*Exercise brief:* The answer must be an exact copy of every record below.

[Start of Attachment]

(** ** ProcessExtraCompiler: the tracked watcher *)

Section ProcessProperties.
Variable command : FilePath.
Variable workingDirectory : FilePath.
Variable arguments : list string.
Variable buildEnvironment : Environment.

Local Abbreviation runImpl_ :=
  (runImpl command workingDirectory arguments buildEnvironment).
Local Abbreviation run_contents_ :=
  (run_contents command workingDirectory arguments buildEnvironment).
Local Abbreviation run_file_ :=
  (run_file command workingDirectory arguments buildEnvironment).
Local Abbreviation handle_ :=
  (handle command workingDirectory arguments buildEnvironment).
Local Abbreviation handleAll_ :=
  (handleAll command workingDirectory arguments buildEnvironment).
Local Abbreviation job_ provider :=
  (mkJob command workingDirectory arguments provider buildEnvironment).

Implicit Types (self : ExtraCompiler ProcessMembers) (m : ProcessMembers).

Lemma runImpl_spec provider self :
  runImpl_ provider self =
  (tt, mkCompiler (d self) (afterRunImpl (sub self)),
   (match m_watcher (sub self) with
    | Some old => [deleteWatcher old]
    | None => []
    end ++ [newWatcher (nextWatcher (sub self));
            runAsync (nextWatcher (sub self)) (job_ provider)])%list).
Proof.
  unfold runImpl, afterRunImpl, on_sub. unfold_cmd.
  destruct self as [p [[old|] ws fut nx]]; reflexivity.
Qed.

[End of Attachment]

*Answer area:*
(** ** ProcessExtraCompiler: the tracked watcher *)

Section ProcessProperties.
Variable command : FilePath.
Variable workingDirectory : FilePath.
Variable arguments : list string.
Variable buildEnvironment : Environment.

Local Abbreviation runImpl_ :=
  (runImpl command workingDirectory arguments buildEnvironment).
Local Abbreviation run_contents_ :=
  (run_contents command workingDirectory arguments buildEnvironment).
Local Abbreviation run_file_ :=
  (run_file command workingDirectory arguments buildEnvironment).
Local Abbreviation handle_ :=
  (handle command workingDirectory arguments buildEnvironment).
Local Abbreviation handleAll_ :=
  (handleAll command workingDirectory arguments buildEnvironment).
Local Abbreviation job_ provider :=
  (mkJob command workingDirectory arguments provider buildEnvironment).

Implicit Types (self : ExtraCompiler ProcessMembers) (m : ProcessMembers).

Lemma runImpl_spec provider self :
  runImpl_ provider self =
  (tt, mkCompiler (d self) (afterRunImpl (sub self)),
   (match m_watcher (sub self) with
    | Some old => [deleteWatcher old]
    | None => []
    end ++ [newWatcher (nextWatcher (sub self));
            runAsync (nextWatcher (sub self)) (job_ provider)])%list).
Proof.
  unfold runImpl, afterRunImpl, on_sub. unfold_cmd.
  destruct self as [p [[old|] ws fut nx]]; reflexivity.
Qed.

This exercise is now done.